Where the records below show the word "backend" in a line, please copy that line.

══ Exercise inputs ══

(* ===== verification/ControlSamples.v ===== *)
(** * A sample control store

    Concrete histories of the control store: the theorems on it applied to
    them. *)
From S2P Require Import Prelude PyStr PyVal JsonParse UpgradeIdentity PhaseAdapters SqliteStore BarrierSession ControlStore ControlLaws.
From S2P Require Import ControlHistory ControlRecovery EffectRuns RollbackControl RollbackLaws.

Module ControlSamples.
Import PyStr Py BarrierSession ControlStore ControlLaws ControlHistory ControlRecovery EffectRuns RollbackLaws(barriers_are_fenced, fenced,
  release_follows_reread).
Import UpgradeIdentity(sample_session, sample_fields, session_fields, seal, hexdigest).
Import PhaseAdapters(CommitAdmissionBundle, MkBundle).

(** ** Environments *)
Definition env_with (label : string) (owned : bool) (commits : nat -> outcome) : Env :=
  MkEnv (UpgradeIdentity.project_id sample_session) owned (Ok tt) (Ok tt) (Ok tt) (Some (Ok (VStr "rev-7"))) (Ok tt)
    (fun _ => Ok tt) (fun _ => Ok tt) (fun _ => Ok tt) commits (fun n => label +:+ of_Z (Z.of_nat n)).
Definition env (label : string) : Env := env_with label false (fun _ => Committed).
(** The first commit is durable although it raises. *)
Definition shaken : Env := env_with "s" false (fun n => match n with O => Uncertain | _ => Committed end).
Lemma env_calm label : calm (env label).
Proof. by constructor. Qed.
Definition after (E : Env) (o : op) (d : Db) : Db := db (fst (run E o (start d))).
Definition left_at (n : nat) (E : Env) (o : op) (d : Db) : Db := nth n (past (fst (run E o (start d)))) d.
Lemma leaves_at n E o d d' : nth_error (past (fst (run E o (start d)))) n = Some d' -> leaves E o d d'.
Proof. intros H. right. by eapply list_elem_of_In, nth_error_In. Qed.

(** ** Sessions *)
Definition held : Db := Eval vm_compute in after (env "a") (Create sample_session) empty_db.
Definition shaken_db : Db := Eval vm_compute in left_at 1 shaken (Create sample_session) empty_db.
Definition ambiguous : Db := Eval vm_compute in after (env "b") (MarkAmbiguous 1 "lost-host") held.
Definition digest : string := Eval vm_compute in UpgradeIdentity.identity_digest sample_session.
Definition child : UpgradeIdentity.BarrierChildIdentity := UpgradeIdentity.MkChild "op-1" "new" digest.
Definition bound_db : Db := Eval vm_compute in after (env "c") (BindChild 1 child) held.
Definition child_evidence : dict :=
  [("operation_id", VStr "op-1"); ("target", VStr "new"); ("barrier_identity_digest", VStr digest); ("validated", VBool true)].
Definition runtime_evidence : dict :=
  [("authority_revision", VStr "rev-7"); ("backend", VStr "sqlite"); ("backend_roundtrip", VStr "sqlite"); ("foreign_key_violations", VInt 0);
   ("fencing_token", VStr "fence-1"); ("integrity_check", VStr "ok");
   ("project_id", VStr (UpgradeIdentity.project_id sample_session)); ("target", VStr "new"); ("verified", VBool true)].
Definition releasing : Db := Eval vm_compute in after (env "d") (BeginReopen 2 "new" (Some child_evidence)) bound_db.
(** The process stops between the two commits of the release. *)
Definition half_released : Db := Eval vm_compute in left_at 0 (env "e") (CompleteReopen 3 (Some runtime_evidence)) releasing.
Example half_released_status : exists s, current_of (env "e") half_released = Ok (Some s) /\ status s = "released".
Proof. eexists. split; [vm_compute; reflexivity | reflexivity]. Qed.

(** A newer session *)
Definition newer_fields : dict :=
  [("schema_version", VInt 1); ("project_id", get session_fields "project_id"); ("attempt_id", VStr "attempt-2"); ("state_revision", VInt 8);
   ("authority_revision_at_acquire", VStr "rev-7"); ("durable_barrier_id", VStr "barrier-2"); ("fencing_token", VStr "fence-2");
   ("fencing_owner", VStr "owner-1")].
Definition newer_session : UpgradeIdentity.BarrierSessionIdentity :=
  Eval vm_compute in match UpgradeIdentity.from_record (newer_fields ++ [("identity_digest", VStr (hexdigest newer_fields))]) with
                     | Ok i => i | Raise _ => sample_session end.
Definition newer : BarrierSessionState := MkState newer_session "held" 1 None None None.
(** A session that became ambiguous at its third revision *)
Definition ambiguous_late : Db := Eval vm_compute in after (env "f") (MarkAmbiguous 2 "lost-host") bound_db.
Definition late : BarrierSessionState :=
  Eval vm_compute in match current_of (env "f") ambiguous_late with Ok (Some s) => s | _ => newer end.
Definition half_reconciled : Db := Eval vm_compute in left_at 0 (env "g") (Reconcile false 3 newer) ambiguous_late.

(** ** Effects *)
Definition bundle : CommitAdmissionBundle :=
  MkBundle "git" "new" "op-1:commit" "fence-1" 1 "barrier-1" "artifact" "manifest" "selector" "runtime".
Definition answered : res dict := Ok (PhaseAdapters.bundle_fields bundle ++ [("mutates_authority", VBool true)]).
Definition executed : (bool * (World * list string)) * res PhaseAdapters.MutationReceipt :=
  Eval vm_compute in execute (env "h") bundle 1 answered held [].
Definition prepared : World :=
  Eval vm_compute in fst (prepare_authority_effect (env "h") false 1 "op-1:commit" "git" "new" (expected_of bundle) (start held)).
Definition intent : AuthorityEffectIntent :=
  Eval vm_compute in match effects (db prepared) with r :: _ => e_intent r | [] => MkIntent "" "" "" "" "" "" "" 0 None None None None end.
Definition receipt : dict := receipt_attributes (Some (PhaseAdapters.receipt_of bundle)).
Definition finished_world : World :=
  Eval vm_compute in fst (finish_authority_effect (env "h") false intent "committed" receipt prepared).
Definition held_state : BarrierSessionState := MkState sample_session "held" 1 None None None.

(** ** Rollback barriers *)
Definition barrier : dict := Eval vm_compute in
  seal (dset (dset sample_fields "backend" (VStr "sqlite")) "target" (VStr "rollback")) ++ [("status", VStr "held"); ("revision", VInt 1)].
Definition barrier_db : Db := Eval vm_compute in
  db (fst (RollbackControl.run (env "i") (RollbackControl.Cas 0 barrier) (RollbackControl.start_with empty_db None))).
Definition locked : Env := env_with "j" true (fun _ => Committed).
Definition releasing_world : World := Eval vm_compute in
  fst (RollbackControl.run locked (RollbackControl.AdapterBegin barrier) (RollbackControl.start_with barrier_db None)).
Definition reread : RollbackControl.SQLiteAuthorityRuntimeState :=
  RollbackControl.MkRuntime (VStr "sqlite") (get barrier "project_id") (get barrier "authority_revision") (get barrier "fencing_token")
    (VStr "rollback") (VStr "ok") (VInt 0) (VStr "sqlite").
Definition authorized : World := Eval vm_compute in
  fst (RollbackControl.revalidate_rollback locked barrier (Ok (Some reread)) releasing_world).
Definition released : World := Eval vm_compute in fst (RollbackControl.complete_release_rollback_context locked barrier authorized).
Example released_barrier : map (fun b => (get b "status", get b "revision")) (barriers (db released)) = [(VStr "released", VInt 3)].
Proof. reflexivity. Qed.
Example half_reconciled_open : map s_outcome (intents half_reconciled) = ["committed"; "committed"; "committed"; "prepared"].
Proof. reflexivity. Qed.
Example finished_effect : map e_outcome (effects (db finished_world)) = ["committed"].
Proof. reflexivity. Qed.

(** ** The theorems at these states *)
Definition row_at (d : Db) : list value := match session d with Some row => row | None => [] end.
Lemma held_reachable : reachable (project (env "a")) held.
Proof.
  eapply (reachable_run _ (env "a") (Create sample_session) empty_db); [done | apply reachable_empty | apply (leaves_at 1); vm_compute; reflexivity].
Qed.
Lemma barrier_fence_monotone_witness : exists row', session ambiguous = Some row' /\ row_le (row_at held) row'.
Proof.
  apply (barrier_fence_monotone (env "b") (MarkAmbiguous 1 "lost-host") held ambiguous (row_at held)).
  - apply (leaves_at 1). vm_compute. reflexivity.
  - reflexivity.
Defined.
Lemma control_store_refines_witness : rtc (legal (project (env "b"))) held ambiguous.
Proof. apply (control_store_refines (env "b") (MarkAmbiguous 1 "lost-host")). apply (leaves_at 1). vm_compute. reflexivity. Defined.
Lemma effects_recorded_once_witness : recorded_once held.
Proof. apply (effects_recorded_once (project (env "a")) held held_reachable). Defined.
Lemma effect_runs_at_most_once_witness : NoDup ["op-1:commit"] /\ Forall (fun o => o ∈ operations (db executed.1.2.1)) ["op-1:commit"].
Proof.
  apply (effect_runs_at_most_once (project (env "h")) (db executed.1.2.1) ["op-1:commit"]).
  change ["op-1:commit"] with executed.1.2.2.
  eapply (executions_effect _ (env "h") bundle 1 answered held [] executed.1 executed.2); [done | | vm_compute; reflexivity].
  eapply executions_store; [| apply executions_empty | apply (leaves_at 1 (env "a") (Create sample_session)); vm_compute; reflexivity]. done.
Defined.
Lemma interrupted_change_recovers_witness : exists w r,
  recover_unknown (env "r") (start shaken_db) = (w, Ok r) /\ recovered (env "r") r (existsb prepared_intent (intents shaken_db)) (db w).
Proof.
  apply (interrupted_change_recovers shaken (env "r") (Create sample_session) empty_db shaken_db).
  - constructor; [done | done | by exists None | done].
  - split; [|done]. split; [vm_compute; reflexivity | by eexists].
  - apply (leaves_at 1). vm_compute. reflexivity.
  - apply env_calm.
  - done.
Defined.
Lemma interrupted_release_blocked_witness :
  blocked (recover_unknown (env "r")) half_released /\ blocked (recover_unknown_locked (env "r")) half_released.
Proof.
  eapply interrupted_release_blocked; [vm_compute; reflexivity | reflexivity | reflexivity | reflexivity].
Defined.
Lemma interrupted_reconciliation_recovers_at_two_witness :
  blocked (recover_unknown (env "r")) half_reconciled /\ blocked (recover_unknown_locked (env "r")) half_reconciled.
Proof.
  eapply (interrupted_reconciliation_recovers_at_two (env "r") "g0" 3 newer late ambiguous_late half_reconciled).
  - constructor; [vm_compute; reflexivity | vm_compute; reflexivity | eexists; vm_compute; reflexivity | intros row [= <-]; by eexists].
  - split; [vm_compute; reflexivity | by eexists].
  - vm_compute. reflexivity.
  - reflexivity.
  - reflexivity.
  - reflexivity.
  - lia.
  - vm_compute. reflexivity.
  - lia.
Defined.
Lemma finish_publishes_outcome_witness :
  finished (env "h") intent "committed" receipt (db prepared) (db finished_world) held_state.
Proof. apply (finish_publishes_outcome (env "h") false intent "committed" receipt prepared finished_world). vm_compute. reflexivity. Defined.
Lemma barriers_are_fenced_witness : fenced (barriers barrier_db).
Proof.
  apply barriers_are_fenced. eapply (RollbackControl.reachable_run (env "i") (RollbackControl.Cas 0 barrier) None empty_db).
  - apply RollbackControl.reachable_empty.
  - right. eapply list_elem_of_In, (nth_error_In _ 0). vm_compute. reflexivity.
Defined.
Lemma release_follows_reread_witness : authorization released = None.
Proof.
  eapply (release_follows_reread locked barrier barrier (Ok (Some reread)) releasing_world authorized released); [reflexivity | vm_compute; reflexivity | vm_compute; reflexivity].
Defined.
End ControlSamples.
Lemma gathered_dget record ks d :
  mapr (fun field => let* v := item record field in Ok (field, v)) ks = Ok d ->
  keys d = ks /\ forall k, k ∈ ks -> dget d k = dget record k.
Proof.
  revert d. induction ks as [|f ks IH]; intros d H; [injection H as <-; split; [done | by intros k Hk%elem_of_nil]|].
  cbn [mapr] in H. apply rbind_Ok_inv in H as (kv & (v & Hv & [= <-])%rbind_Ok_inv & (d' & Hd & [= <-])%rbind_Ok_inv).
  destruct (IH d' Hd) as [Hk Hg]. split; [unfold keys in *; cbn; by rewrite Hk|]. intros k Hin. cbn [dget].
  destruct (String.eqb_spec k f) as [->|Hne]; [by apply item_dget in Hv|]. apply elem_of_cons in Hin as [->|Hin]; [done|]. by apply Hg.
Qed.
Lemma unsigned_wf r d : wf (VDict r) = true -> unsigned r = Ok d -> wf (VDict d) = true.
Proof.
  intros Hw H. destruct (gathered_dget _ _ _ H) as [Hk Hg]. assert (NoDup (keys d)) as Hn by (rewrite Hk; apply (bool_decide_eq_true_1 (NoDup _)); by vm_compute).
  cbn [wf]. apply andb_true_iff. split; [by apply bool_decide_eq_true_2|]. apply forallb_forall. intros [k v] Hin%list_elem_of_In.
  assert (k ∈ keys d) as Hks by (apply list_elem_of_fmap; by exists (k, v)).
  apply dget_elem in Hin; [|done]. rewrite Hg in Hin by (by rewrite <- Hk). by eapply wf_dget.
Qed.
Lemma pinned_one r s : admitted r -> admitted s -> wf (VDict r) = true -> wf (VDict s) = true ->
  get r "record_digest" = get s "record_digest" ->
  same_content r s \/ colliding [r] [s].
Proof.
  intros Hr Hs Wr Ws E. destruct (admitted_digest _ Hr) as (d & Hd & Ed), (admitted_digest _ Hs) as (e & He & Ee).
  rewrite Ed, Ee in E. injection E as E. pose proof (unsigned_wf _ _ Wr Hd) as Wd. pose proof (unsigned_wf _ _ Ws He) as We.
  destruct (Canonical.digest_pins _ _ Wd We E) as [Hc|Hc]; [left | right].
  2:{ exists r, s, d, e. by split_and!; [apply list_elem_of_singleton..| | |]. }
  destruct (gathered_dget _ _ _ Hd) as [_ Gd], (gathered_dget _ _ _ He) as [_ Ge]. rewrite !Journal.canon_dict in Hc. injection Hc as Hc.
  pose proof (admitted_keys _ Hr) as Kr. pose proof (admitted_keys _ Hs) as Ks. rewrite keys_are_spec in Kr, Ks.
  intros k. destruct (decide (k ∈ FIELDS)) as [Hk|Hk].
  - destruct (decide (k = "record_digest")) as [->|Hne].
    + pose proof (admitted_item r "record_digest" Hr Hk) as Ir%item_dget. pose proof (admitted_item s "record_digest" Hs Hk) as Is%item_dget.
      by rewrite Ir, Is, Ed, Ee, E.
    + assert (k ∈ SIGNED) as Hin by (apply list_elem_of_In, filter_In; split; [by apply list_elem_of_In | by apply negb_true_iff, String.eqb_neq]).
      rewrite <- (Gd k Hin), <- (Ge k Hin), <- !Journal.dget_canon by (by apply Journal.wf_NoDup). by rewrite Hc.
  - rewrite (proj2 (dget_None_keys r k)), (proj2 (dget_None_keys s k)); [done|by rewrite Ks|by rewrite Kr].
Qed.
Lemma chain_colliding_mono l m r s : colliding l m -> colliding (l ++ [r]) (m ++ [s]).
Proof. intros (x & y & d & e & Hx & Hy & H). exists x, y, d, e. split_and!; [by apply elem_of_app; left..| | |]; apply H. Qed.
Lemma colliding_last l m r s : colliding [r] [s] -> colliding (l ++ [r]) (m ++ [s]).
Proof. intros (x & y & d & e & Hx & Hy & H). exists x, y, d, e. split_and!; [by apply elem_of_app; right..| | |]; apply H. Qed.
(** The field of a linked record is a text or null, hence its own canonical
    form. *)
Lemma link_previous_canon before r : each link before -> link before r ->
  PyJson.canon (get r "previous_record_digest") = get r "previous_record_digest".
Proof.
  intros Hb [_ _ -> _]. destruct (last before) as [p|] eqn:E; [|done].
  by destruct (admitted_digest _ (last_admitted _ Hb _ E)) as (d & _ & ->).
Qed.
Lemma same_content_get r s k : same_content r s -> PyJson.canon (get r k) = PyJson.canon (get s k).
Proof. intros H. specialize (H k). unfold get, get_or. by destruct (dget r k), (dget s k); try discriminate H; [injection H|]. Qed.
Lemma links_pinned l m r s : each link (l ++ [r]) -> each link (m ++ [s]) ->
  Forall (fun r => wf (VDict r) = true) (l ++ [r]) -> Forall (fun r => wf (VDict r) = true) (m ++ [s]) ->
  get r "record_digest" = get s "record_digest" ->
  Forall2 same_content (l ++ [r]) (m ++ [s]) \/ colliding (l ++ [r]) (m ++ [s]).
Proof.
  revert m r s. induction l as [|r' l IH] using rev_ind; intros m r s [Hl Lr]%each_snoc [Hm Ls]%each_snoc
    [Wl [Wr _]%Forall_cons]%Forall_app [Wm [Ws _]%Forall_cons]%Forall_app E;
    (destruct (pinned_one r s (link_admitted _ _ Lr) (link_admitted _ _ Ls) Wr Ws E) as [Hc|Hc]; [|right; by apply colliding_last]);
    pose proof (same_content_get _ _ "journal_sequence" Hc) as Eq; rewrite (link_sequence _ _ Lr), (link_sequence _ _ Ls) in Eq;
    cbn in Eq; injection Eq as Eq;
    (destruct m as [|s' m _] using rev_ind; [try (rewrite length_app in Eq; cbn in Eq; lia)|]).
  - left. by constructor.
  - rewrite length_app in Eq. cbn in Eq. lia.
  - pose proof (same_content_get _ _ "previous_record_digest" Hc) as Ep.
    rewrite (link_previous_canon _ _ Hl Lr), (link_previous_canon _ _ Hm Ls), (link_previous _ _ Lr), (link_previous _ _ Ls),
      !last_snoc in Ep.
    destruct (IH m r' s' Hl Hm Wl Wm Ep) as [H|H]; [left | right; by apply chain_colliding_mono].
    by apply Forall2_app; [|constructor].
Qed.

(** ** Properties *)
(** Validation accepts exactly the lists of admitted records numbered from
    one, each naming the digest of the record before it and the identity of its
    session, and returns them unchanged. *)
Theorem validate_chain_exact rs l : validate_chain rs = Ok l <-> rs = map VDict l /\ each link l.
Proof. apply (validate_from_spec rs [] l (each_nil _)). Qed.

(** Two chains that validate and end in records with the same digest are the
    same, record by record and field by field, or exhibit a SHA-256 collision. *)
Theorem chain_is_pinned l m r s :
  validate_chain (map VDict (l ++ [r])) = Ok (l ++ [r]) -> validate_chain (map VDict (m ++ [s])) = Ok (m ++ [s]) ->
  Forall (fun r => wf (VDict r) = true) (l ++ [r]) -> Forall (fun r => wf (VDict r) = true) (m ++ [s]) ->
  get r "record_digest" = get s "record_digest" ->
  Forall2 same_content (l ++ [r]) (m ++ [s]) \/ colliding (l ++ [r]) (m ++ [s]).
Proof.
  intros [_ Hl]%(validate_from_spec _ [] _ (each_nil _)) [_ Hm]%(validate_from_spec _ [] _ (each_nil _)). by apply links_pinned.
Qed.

═══

> [The answer]:
  [("authority_revision", VStr "rev-7"); ("backend", VStr "sqlite"); ("backend_roundtrip", VStr "sqlite"); ("foreign_key_violations", VInt 0);
  seal (dset (dset sample_fields "backend" (VStr "sqlite")) "target" (VStr "rollback")) ++ [("status", VStr "held"); ("revision", VInt 1)].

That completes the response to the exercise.